Abstract 2435: Simvastatin Attenuates Plaque Inflammation- Evaluation by Fluorodeoxyglucose Positron Emission Tomography -
BACKGROUND: Inflammation plays a key role in progression and destabilization of atherosclerotic plaque. [18F]-fluorodeoxyglucose positron emission tomography (18FDG-PET) is a promising tool for visualizing inflammation of atherosclerotic plaque. Anti-inflammatory action is one of the pleiotropic effects of statins.
OBJECTIVE: We investigated whether simvastatin attenuates plaque inflammation by using 18FDG-PET co-registered with computed tomography.
METHODS and RESULTS: Forty-three consecutive subjects, who underwent 18FDG-PET for cancer screening and had 18FDG uptakes in the thoracic aorta and/or the carotid arteries, were randomized to either statin group receiving simvastatin (n=21) or diet group receiving dietary managements (n=22). The maximum standardized uptake values (SUVs) were measured in individual plaques, and were averaged for analysis of the subject-wise results. The responses were assessed after 3-month treatments. PET revealed 117 and 123 18FDG-positive plaques in the statin and diet groups, respectively. Simvastatin, but not diet alone, attenuated plaque 18FDG uptakes and decreased the SUVs (p<0.01). Simvastatin reduced low-density lipoprotein cholesterol (LDL) by 30% (p<0.01) and increased high-density lipoprotein cholesterol (HDL) by 15% (p<0.01), whereas LDL and HDL levels were not changed in the diet group.
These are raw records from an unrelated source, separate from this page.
(** X25: the table is in increasing order of job id, with every id below
    the id counter and every stored command shorter than MAX_LINE, at the
    first prompt, and every signal handler and every pass of the main
    loop that starts with such a table, run with no handler between two
    of its statements other than during the foreground wait, has such a
    table whenever it is blocked in that wait and when it returns,
    whatever the handlers did during the wait: [jobs] lists in insertion
    order. *)
Theorem table_is_in_id_order :
  sat no_wait (λ _, kept) main_start ∧
  (∀ d s t, kept s → sat no_wait (λ _, kept) (handler d s t)) ∧
  (∀ inp k s t, kept s → sat (λ _, kept) (λ _, kept) (main_iteration inp k s t)).
Proof.
  split_and!.
  - apply main_start_preserves, init_shell_kept.
  - intros d s t. apply (handler_preserves kept (λ _ _, True));
      auto using with_new_job_kept, remove_job_kept, set_state_at_kept.
  - intros inp k s t Hs.
    apply (main_iteration_preserves kept (λ _, kept) (λ _ _, True));
      auto using with_new_job_kept, remove_job_kept, set_state_at_kept, kept_fg.
Qed.

Lemma within_bounds_add p cmd st s :
  within_bounds s → 0 < p → (job_count s < MAX_JOBS)%nat →
  next_job_id s ≠ INT_MAX → within_bounds (with_new_job p cmd st s).
Proof.
  intros (Hok & Hall & Hnext) Hp Hroom Hmax.
  split_and!; rewrite ?with_new_job_table by done.
  - by apply with_new_job_array_ok.
  - apply Forall_app. split.
    + eapply Forall_impl; [exact Hall|]. unfold with_new_job; simpl. intros j ?; lia.
    + apply Forall_singleton. unfold with_new_job; simpl. lia.
  - unfold with_new_job; simpl. lia.
  - unfold with_new_job; simpl. lia.
Qed.

Lemma within_bounds_remove p s : within_bounds s → within_bounds (remove_job p s).
Proof.
  intros Hs.
  destruct (find_job_by_pid p s) as [i|] eqn:E; [|by rewrite remove_job_absent].
  destruct Hs as (Hok & Hall & Hnext).
  pose proof (remove_job_counters p s) as [Hn _].
  split_and!; rewrite ?(remove_job_table _ _ _ Hok E), ?Hn; try apply Hnext.
  - by apply remove_job_array_ok.
  - rewrite delete_take_drop. apply Forall_app.
    split; [by apply Forall_take|by apply Forall_drop].
Qed.

Lemma within_bounds_store i st s :
  within_bounds s → (i < job_count s)%nat → within_bounds (set_state_at i st s).
Proof.
  intros (Hok & Hall & Hnext) Hi. split_and!; try apply Hnext.
  - by apply set_state_at_array_ok.
  - rewrite set_state_at_table by done. apply Forall_insert; [done|]. simpl.
    rewrite Forall_lookup in Hall. apply (Hall i). by apply slot_in_table.
Qed.

Lemma within_bounds_fg p s : within_bounds s → within_bounds (set_fg_pid p s).
Proof. by intros (? & ? & ?). Qed.

Lemma init_shell_within_bounds : within_bounds init_shell.
Proof. split_and!; [apply init_shell_ok|constructor|done|done]. Qed.

(** X26: the array has its MAX_JOBS slots, [job_count] is at most
    MAX_JOBS, every entry of the table has a positive pid and a job id
    from 1 up to below the id counter, and the id counter is between 1
    and INT_MAX, at the first prompt, and every signal handler and every
    pass of the main loop that starts in such a state, run with no
    handler between two of its statements other than during the
    foreground wait, is in such a state whenever it is blocked in that
    wait and when it returns. *)
Theorem table_stays_within_bounds :
  sat no_wait (λ _, within_bounds) main_start ∧
  (∀ d s t, within_bounds s → sat no_wait (λ _, within_bounds) (handler d s t)) ∧
  (∀ inp k s t, within_bounds s →
     sat (λ _, within_bounds) (λ _, within_bounds) (main_iteration inp k s t)).
Proof.
  split_and!.
  - apply main_start_preserves, init_shell_within_bounds.
  - intros d s t. apply (handler_preserves within_bounds (λ p _, 0 < p));
      auto using within_bounds_add, within_bounds_remove, within_bounds_store.
  - intros inp k s t Hs.
    apply (main_iteration_preserves within_bounds (λ _, within_bounds) (λ p _, 0 < p));
      auto using within_bounds_add, within_bounds_remove, within_bounds_store,
        within_bounds_fg.
Qed.

End order.

(** ** Launching, stopping, dispatching *)

Section composition.
Implicit Types (s : shell) (t : list event) (args : list string) (p : Z).

Lemma reap_promotes p sig s t :
  array_ok s → find_job_by_pid p s = None →
  (job_count s < MAX_JOBS)%nat → next_job_id s < INT_MAX →
  reap p (Wstopped sig) s t =
    Ret tt (with_new_job p "(foreground job)" STOPPED s)
      (t ++ [Printf (stop_notice (next_job_id s)); Printf "shell> "; Fflush]).
Proof.
  intros Hok Hp Hroom Hnext.
  unfold reap. rewrite bind_run. unfold get at 1. simpl. rewrite Hp.
  rewrite bind_run, add_job_room by (done || lia). run_step.
  rewrite list_lookup_total_insert_eq by (destruct Hok; lia).
  run_step. by rewrite <-!app_assoc.
Qed.

(** X11: a foreground command whose child is stopped becomes a job: the
    drain, run while the shell waits, inserts the child's pid as a Stopped
    entry labelled ["(foreground job)"] under the next job id and prints
    the stop notice and the prompt; when the wait then returns with the
    stopped status the launcher leaves that entry in the table and clears
    [fg_pid]. *)
Theorem suspended_foreground_command_becomes_job args (k : spawn) (sig : Z) s t :
  array_ok s → args ≠ [] → 0 < fork_result k →
  fork_result k ∉ (pid <$> table s) →
  (job_count s < MAX_JOBS)%nat → next_job_id s < INT_MAX →
  ∃ resume s1 t1 s2,
    execute_command args false k s t =
      Blocked (fork_result k) (set_fg_pid (fork_result k) s) t resume ∧
    handler (Sigchld [(fork_result k, Wstopped sig)])
            (set_fg_pid (fork_result k) s) t = Ret tt s1 t1 ∧
    t1 = t ++ [Printf (stop_notice (next_job_id s)); Printf "shell> "; Fflush] ∧
    resume (WaitStatus (Wstopped sig)) s1 t1 = Ret 1 s2 t1 ∧
    table s2 = table s ++ [Job (next_job_id s) (fork_result k) STOPPED "(foreground job)"] ∧
    fg_pid s2 = 0.
Proof.
  intros Hok Hargs Hpid Hp Hroom Hnext.
  destruct (execute_foreground_run args k s t Hargs Hpid)
    as (resume & Hrun & Hres).
  apply find_job_by_pid_absent in Hp; [|done].
  set (s0 := set_fg_pid (fork_result k) s).
  assert (array_ok s0) as Hok0 by done.
  pose proof (reap_promotes (fork_result k) sig s0 t Hok0 Hp Hroom Hnext) as Hreap.
  eexists resume, _, _, _. split_and!.
  - done.
  - simpl. rewrite bool_decide_eq_true_2 by done. rewrite bind_run, Hreap. done.
  - done.
  - rewrite Hres. simpl. by rewrite app_nil_r.
  - change (table (set_fg_pid 0 (with_new_job (fork_result k) "(foreground job)" STOPPED s0)))
      with (table (with_new_job (fork_result k) "(foreground job)" STOPPED s)).
    by rewrite with_new_job_table.
  - done.
Qed.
In the statin group, the decrease in the SUV was well correlated with the HDL elevation (p<0.01), but not with the LDL reduction.
CONCLUSIONS: 18FDG-PET visualized plaque inflammation and simvastatin attenuated it. The LDL-independent effects of simvastatin may participate in the beneficial effect. 18FDG-PET has a potential for visually monitoring plaque inflammation and therapeutic effectiveness of statins.